Je besluit even lekker te ontspannen in bad. “Ik ben een beetje moe schat, je ziet me over een halfuur wel weer,” roep je vanuit de slaapkamer wanneer je al half uitgekleed bent. Het bad is inmiddels ook al aardig volgelopen. Je pakt de handdoeken, loopt naar de badkamer en voelt voorzichtig aan het water. Gloeiend heet, precies goed dus. Je stapt in het bad en laat je langzaam in het water zakken. Wanneer je billen het water raken, schrik je even op. Misschien was deze temperatuur toch niet zo verstandig. Je vult een klein beetje koud water bij, zet je tanden op elkaar en gaat zitten. Met een diepe zucht laat je de spanning van vandaag een beetje los.

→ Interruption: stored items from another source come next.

(** ** Retiring a session *)

Lemma leaves_absent_targets a l m0 : a ∈ Adapters -> Forall (fun x => Adapter x = Name a) l ->
  leaves m0 (absent_targets a l) (fun r => match r with
    | inl found => Forall (fun '(x, target, _) => x ∈ l /\ terminal_of norm a (Target x) = inl target /\ absent (Adapter x) target) found
    | inr _ => True end).
Proof.
  intros Ha Hl. induction Hl as [|x l Hx Hl IH]; cbn [absent_targets]; [apply leaves_ret; constructor|].
  eapply leaves_bind; [by eapply leaves_observe|]. intros [generation|err] _; [|by apply leaves_ret].
  eapply leaves_bind; [by eapply leaves_normalize_with|]. intros [target|err] Et; [|by apply leaves_ret].
  eapply leaves_bind; [by eapply ok_probe|]. intros [probeErr|] Hp; [|by apply leaves_ret].
  destruct (is_not_found probeErr) eqn:En; cbn [negb]; [|by apply leaves_ret].
  eapply leaves_bind; [exact IH|]. intros [rest|err] Hr; apply leaves_ret; [|done]. constructor.
  - split; [by left|]. split; [done|]. rewrite Hx. by apply (Hp probeErr).
  - eapply Forall_impl; [exact Hr|]. intros [[z t] g] [Hz Ht]. split; [by right|done].
Qed.

Lemma wpi_retire_all l w : Forall (fun '(x, target, _) => m !! ID x = Some x /\ absent (Adapter x) target) l ->
  (forall x target g, (x, target, g) ∈ l -> retired (MkRetire (Root x) (Agent x) self (Adapter x) target g) -> gone x) -> clean (tr w) ->
  wpi e clean (retire_all reg_path self l) (fun _ w' => clean (tr w')) w.
Proof.
  revert w. induction l as [|[[x target] g] l IH]; intros w Hl Hgone Hw; cbn [retire_all]; [by wret|]. apply Forall_cons in Hl as [[Hx Habs] Hl'].
  wbind. eapply wpi_mono; [apply wpi_retire_entry; [done|done| |done]|].
  { apply (Hgone x target g). by left. }
  intros [status err] w1 Hw1. wbind. eapply wpi_mono; [apply IH; [done| |done]|].
  { intros z t g' Hz. apply (Hgone z t g'). by right. }
  intros errs w2 Hw2. by wret.
Qed.

End steps.

(** ** The commands *)

(** What garbage collection takes out: detached for long enough, with a terminal of its own that is
    absent now, and a wake that was retired. *)
Definition gc_gone (self : string) (apply : bool) (minAge : Z) (m : registry) (x : Entry) : Prop :=
  apply = true /\ State x = StateDetached /\ IsZero (DetachedSince x) = false /\ (exists n, minAge <= e_clock e n - DetachedSince x)%Z /\
  sole norm owner m x /\ wake_gone self (TrimSpace (Target x)) x.

Lemma wpi_gc_locked self apply minAge m w : keyed m -> registry_at (tr w) m ->
  let I := fun t => exists m', cleaned (gc_gone self apply minAge m) m m' /\ registry_at t m' in
  wpi e I (gc_locked reg_path self apply minAge) (fun _ w' => I (tr w')) w.
Proof.
  intros Hkey Hm I. assert (forall t, registry_at t m -> I t) as HI by (intros t Ht; exists m; split; [apply cleaned_refl|done]).
  unfold gc_locked. eapply wpi_leaves; [by apply leaves_Load|done|done|]. intros [file [err|]] w1 Hm1 Hfile; [wret; auto|]. destruct Hfile as [Hr Hb].
  cbv zeta. eapply wpi_leaves; [eapply leaves_target_conflicts; [done|apply Hr]|done|done|]. intros target w2 Hm2 Ht.
  eapply wpi_leaves; [by apply (leaves_merged e dir f absent norm owner Hout (entries file) m target)|done|done|].
  intros [c physical] w3 Hm3 (Hc & _ & Hsole). cbn [fst snd] in *.
  eapply wpi_leaves; [apply leaves_clock|done|done|]. intros now w4 Hm4 [n Hnow].
  wbind. eapply wpi_mono; [apply (wpi_gc_entries self (gc_gone self apply minAge m) m Hkey); [|done| | |by apply HI]|].
  - intros k q Hq. by eapply passProbes_ok.
  - intros x Hx. rewrite <-Hb. apply by_id_lookup; [apply Hr|done].
  - intros x Hx Happly Hold Hwake. unfold gc_old in Hold. rewrite !andb_true_iff in Hold. destruct Hold as [[[H1'%bool_decide_eq_true H2'%negb_true_iff] H3'%negb_true_iff] H4'%bool_decide_eq_true].
    split_and!; [done|done|done| | |done]; [exists n; rewrite <-Hnow; by apply Z.ltb_ge|by apply Hsole].
  - intros [statuses errs] w5 Hw5. by wret.
Qed.

Lemma session_entry_spec l root name agent x : session_entry l root name agent = Some x ->
  x ∈ l /\ canonicalExistingPath (Root x) = inl root /\ Adapter x = name /\ Agent x = agent.
Proof.
  unfold session_entry. set (P := fun entry => _). destruct (List.filter P l) as [|y [|? ?]] eqn:E; try done. intros [= <-].
  assert (In y (List.filter P l)) as Hy by (rewrite E; by left). apply filter_In in Hy as [Hy Hp]. split; [by apply list_elem_of_In|].
  unfold P in Hp. destruct (canonicalExistingPath (Root y)); [|done]. rewrite !andb_true_iff, !bool_decide_eq_true in Hp.
  destruct Hp as [[-> ->] ->]. done.
Qed.

(** What the retirement of a session takes out: entries of its agents at its root. *)
Definition session_gone (self root name : string) (agents : list string) (x : Entry) : Prop :=
  canonicalExistingPath (Root x) = inl root /\ Adapter x = name /\ Agent x ∈ agents /\ wake_gone self (Target x) x.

Je weet niet hoe lang je precies in bad zit, maar ineens hoor je Paul je naam door het appartement bulderen. “Irene!” Ineens zit je recht overeind in bad. Paul stormt naar binnen. “Ik hoorde net drie keer achter elkaar dat je gebeld werd door je werk. Toen heb ik maar opgenomen om te vragen je niet meer te bellen. Tot mijn stomme verbazing kreeg ik de bedrijfsarts aan de lijn die vertelde dat je vandaag niet bent komen werken en dat je niet thuis was toen de controlearts langs kwam. Wat heeft dat te betekenen?” Je voelt een enorme knoop in je maag. Je kijkt omhoog. Aan zijn blik weet je meteen dat dit niet het moment is voor smoesjes of ‘damage control’. “Ik ben vandaag niet naar het werk geweest, ik heb me ziek gemeld,” beken je. Paul kijkt je vol ongeloof aan. “Dus, je bent schoolziek en je liegt tegen mij over waar je geweest bent. Is dat het of komt er nog meer bovendrijven?” Even twijfel je, maar met de rode strepen op je billen valt er weinig te verbergen. “Ik … Ik ben wezen winkelen en daar zag ik een heel mooie tas. Ik wist dat je ‘m te duur zou vinden, dus heb ik geprobeerd ‘m te jatten.” Pauls ogen puilen uit zijn kassen. “Een bewaker heeft me betrapt, dus je hoeft me daar niet meer voor te straffen!” probeer je snel, maar daar moet Paul niets van weten. “Dat bepaal ik zelf wel, dame. Uit dat bad, voorover en handen op de rand, nu!”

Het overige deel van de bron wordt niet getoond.